2. Use according to claim 1, characterized in that the amine or quaternary ammonium salt is selected from the group consisting of N, N-bis (3-amino-propyl) dodecylamine, N, N-bis (3-aminopropyl) octylamine , Didecyldimethylammonium salts, dioctyldimethylammonium salts, octyldodyldimethylammonium salts, Cocoalkyldimethylbenzylammonium salts and benzyldimethyl-oxethylammonium salts and mixtures of these compounds.
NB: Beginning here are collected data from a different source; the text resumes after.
(** Make room for [room] bytes at [poff] in place of [replaced_len] bytes:
    reallocate before if the listpack grows, move the rest, reallocate after
    if it shrinks.  With [LP_BEFORE] nothing is replaced, and the two calls of
    [memmove] are this one. *)
Definition lp_make_room `{Heap} `{Usable} (m : list Z) (poff room replaced_len old_bytes new_bytes : Z) : res (list Z) :=
  let m := if (old_bytes <? new_bytes) && (lp_malloc_size m <? new_bytes) then lp_realloc m new_bytes else m in
  m ← memmove (poff + room) (poff + replaced_len) (old_bytes - poff - replaced_len) m;
  Ret (if new_bytes <? old_bytes then lp_realloc m new_bytes else m).

(** "Update header." *)
Definition lp_update_header (m : list Z) (counted delete : bool) (new_bytes : Z) : res (list Z) :=
  m ← (if counted then
         num ← lpGetNumElements m;
         if negb (num =? LP_HDR_NUMELE_UNKNOWN) then
           lpSetNumElements m (if delete then num - 1 else num + 1)
         else Ret m
       else Ret m);
  lpSetTotalBytes m new_bytes.

Definition deletes (e : lpele) : bool := match e with EleNone => true | _ => false end.

(** [lpInsert] once [where] is [LP_BEFORE] or [LP_REPLACE].  [None] is a null
    return value; the second component is [*newp]. *)
Definition lp_insert_at `{Heap} `{Usable} (m : list Z) (e : lpele) (poff : Z) (w : lpwhere)
    : res (option (list Z * option Z)) :=
  let delete := deletes e in
  let enclen := lp_enclen e in
  let backlen := if delete then [] else lpEncodeBacklen enclen in
  let backlen_size := Z.of_nat (length backlen) in
  old_bytes ← lpGetTotalBytes m;
  replaced_len ← match w with
                 | LP_REPLACE =>
                     n ← lpCurrentEncodedSizeUnsafe m poff;
                     let n := u32 (n + lpBacklenSize n) in
                     _ ← ASSERT_INTEGRITY_LEN m poff n;
                     Ret n
                 | _ => Ret 0
                 end;
  let new_bytes := u64 (old_bytes + enclen + backlen_size - replaced_len) in
  if UINT32_MAX <? new_bytes then Ret None else
  m ← lp_make_room m poff (enclen + backlen_size) replaced_len old_bytes new_bytes;
  newp ← (if delete then b ← aget m poff; Ret (if b =? LP_EOF then None else Some poff) else Ret (Some poff));
  m ← (if delete then Ret m else
       m ← store_bytes poff (lp_encode e) m;
       store_bytes (poff + enclen) backlen m);
  m ← lp_update_header m (match w with LP_REPLACE => delete | _ => true end) delete new_bytes;
  Ret (Some (m, newp)).

(** Deletion is a replacement, whatever [where] says; insertion after an entry
    is insertion before the next one. *)
Definition lpInsert `{Heap} `{Usable} (m : list Z) (e : lpele) (p : Z) (w : lpwhere)
    : res (option (list Z * option Z)) :=
  match (if deletes e then LP_REPLACE else w) with
  | LP_AFTER => p ← lpSkip m p; _ ← ASSERT_INTEGRITY m p; lp_insert_at m e p LP_BEFORE
  | w => lp_insert_at m e p w
  end.

Section Wrappers.
Context `{Heap} `{Usable}.

Definition lpInsertString (m s : list Z) (p : Z) (w : lpwhere) := lpInsert m (EleStr s) p w.
Definition lpInsertInteger (m : list Z) (lval p : Z) (w : lpwhere) :=
  lpInsert m (EleInt (lpEncodeIntegerGetType lval)) p w.

Definition lpAppend (m ele : list Z) :=
  listpack_bytes ← lpGetTotalBytes m;
  lpInsert m (EleStr ele) (listpack_bytes - 1) LP_BEFORE.
Definition lpAppendInteger (m : list Z) (lval : Z) :=
  listpack_bytes ← lpGetTotalBytes m;
  lpInsertInteger m lval (listpack_bytes - 1) LP_BEFORE.
Definition lpPrepend (m s : list Z) :=
  p ← lpFirst m;
  match p with None => lpAppend m s | Some p => lpInsert m (EleStr s) p LP_BEFORE end.
Definition lpPrependInteger (m : list Z) (lval : Z) :=
  p ← lpFirst m;
  match p with None => lpAppendInteger m lval | Some p => lpInsertInteger m lval p LP_BEFORE end.
Definition lpReplace (m : list Z) (p : Z) (s : list Z) := lpInsert m (EleStr s) p LP_REPLACE.
Definition lpReplaceInteger (m : list Z) (p lval : Z) := lpInsertInteger m lval p LP_REPLACE.
Definition lpDelete (m : list Z) (p : Z) := lpInsert m EleNone p LP_REPLACE.

(** ** Deletion of ranges *)

(** [while (num--)]: the entry after the last one to delete, and the number of
    entries passed. *)
Fixpoint range_loop (num : nat) (m : list Z) (bytes tail deleted : Z) : res (Z * Z) :=
  match num with
  | O => Ret (tail, deleted)
  | S num =>
      tail ← lpSkip m tail;
      b ← aget m tail;
      if b =? LP_EOF then Ret (tail, deleted + 1) else
      _ ← lpAssertValidEntry m bytes tail;
      range_loop num m bytes tail (deleted + 1)
  end.

(** "Move tail to the front of the listpack", and update the header. *)
Definition lp_close_gap (m : list Z) (first tail bytes deleted : Z) : res (list Z) :=
  let eofptr := bytes - 1 in
  m ← memmove first tail (eofptr - tail + 1) m;
  m ← lpSetTotalBytes m (bytes - (tail - first));
  numele ← lpGetNumElements m;
  m ← (if negb (numele =? LP_HDR_NUMELE_UNKNOWN) then lpSetNumElements m (numele - deleted) else Ret m);
  lpShrinkToFit m.

Definition lpDeleteRangeWithEntry (m : list Z) (p : Z) (num : nat) : res (list Z * option Z) :=
  bytes ← lpBytes m;
  if (num =? 0)%nat then Ret (m, Some p) else
  '(tail, deleted) ← range_loop num m bytes p 0;
  m ← lp_close_gap m p tail bytes deleted;
  b ← aget m p;
  Ret (m, if b =? LP_EOF then None else Some p).

Definition lpDeleteRange (m : list Z) (index : Z) (num : nat) : res (list Z) :=
  numele ← lpGetNumElements m;
  if (num =? 0)%nat then Ret m else
  p ← lpSeek m index;
  match p with
  | None => Ret m
  | Some p =>
      let known := negb (numele =? LP_HDR_NUMELE_UNKNOWN) in
      let index := if known && (index <? 0) then numele + index else index in
      if known && (u64 (numele - index) <=? Z.of_nat num) then
        m ← aset m p LP_EOF;
        m ← lpSetTotalBytes m (p + 1);
        m ← lpSetNumElements m index;
        lpShrinkToFit m
      else
        '(m, _) ← lpDeleteRangeWithEntry m p num;
        Ret m
  end.

(** The loop of [lpBatchDelete] over the pointers [ps]: the bytes between an
    entry to delete and the next one, or the end, are moved to [dst]. *)
Fixpoint batch_loop (ps : list Z) (m : list Z) (dst lp_end : Z) : res (list Z * Z) :=
  match ps with
  | [] => Ret (m, dst)
  | skip :: ps =>
      b ← aget m skip;
      _ ← assert (negb (b =? LP_EOF));
      keep_start ← lpSkip m skip;
      let keep_end := match ps with next :: _ => next | [] => lp_end end in
      if match ps with _ :: _ => keep_start =? keep_end | [] => false end then batch_loop ps m dst lp_end else
      _ ← assert (keep_start <? keep_end);
      let bytes_to_keep := keep_end - keep_start in
      m ← memmove dst keep_start bytes_to_keep m;
      batch_loop ps m (dst + bytes_to_keep) lp_end
  end.

Definition lpBatchDelete (m : list Z) (ps : list Z) : res (list Z) :=
  match ps with
  | [] => Ret m
  | dst :: _ =>
      total_bytes ← lpGetTotalBytes m;
      b ← aget m (total_bytes - 1);
      _ ← assert (b =? LP_EOF);
      '(m, dst) ← batch_loop ps m dst total_bytes;
      let total_bytes := total_bytes - (total_bytes - dst) in
      b ← aget m (total_bytes - 1);
      _ ← assert (b =? LP_EOF);
      m ← lpSetTotalBytes m total_bytes;
      numele ← lpGetNumElements m;
      m ← (if negb (numele =? LP_HDR_NUMELE_UNKNOWN) then lpSetNumElements m (numele - Z.of_nat (length ps)) else Ret m);
      lpShrinkToFit m
  end.

(** ** Merging *)

(** The two allocations are different, as the code checks. *)
Definition lpMerge (first second : list Z) : res (list Z) :=
  first_bytes ← lpBytes first;
  '(first_len, first) ← lpLength first;
  second_bytes ← lpBytes second;
  '(second_len, second) ← lpLength second;
  let append := second_bytes <=? first_bytes in
  let '(target, target_bytes, source, source_bytes) :=
    if append then (first, first_bytes, second, second_bytes) else (second, second_bytes, first, first_bytes) in
  let lpbytes := first_bytes + second_bytes - LP_HDR_SIZE - 1 in
  _ ← assert (lpbytes <? UINT32_MAX);
  let lplength := first_len + second_len in
  let lplength := if lplength <? 65535 then lplength else 65535 in
  let target := lp_realloc target lpbytes in
  target ← (if append then
              bs ← load_bytes (source_bytes - LP_HDR_SIZE) LP_HDR_SIZE source;
              store_bytes (target_bytes - 1) bs target
            else
              target ← memmove (source_bytes - 1) LP_HDR_SIZE (target_bytes - LP_HDR_SIZE) target;
              bs ← load_bytes (source_bytes - 1) 0 source;
              store_bytes 0 bs target);
  target ← lpSetNumElements target lplength;
  lpSetTotalBytes target lpbytes.

Definition lpDup (m : list Z) : res (list Z) :=
  lpbytes ← lpBytes m;
  bs ← load_bytes lpbytes 0 m;
  store_bytes 0 bs (lp_realloc [] lpbytes).

Definition lpEstimateBytesRepeatedInteger (lval rep : Z) : Z :=
  let enclen := Z.of_nat (length (lpEncodeIntegerGetType lval)) in
  LP_HDR_SIZE + (enclen + lpBacklenSize enclen) * rep + 1.
End Wrappers.

(** ** Validation of a whole listpack *)

(** [entry_cb] sees the entry and the number in the header. *)
Fixpoint lp_validate_loop (fuel : nat) (m : list Z) (bytes numele : Z) (entry_cb : option (Z -> Z -> bool))
    (p : option Z) (count : Z) : res (option (option Z * Z)) :=
  match p with
  | None => Ret (Some (None, count))
  | Some q =>
      b ← aget m q;
      if b =? LP_EOF then Ret (Some (p, count)) else
      match fuel with
      | O => Diverge
      | S fuel =>
          r ← lpValidateNext m p bytes;
          match r with
          | None => Ret None
          | Some p' =>
              if match entry_cb with Some cb => negb (cb q numele) | None => false end then Ret None
              else lp_validate_loop fuel m bytes numele entry_cb p' (u32 (count + 1))
          end
      end
  end.

Definition lpValidateIntegrity (m : list Z) (size : Z) (deep : bool) (entry_cb : option (Z -> Z -> bool)) : res bool :=
  if size <? LP_HDR_SIZE + 1 then Ret false else
  bytes ← lpGetTotalBytes m;
  if negb (bytes =? size) then Ret false else
  b ← aget m (size - 1);
  if negb (b =? LP_EOF) then Ret false else
  if negb deep then Ret true else
  numele ← lpGetNumElements m;
  r ← lp_validate_loop (length m) m bytes numele entry_cb (Some LP_HDR_SIZE) 0;
  match r with
  | None => Ret false
  | Some (p, count) =>
      if negb (bool_decide (p = Some (size - 1))) then Ret false else
      Ret (negb (negb (numele =? LP_HDR_NUMELE_UNKNOWN) && negb (numele =? count)))
  end.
3. Use according to claim 1 or 2, characterized in that the alkanolamine (II) is selected from the group consisting of monoethanolamine, diethanolamine,

Triethanolamine and 3-amino-1-propanol.

4. Use according to one of claims 1 to 3, characterized in that the mass ratio 1:11 is between 1: 5 and 5: 1.

5. Use according to one of claims 1 to 4, characterized in that the disinfectant composition contains water as a solvent.

6. Use according to any one of claims 1 to 5, characterized in that the disinfectant composition additionally one or more excipients from the

Group consisting of organic solvents, surfactants, complexing agents, fragrances and dyes.

7. Use according to one of claims 1 to 6 in the surface and instrument disinfection.

8. Use according to one of claims 1 to 6 in the laundry disinfection.

9. Use according to one of claims 1 to 6 in the hand disinfection.

10. Use according to one of claims 1 to 6 in chemical toilets.

11. Use according to one of claims 1 to 10 against parvo- or picornaviruses, in particular against polioviruses.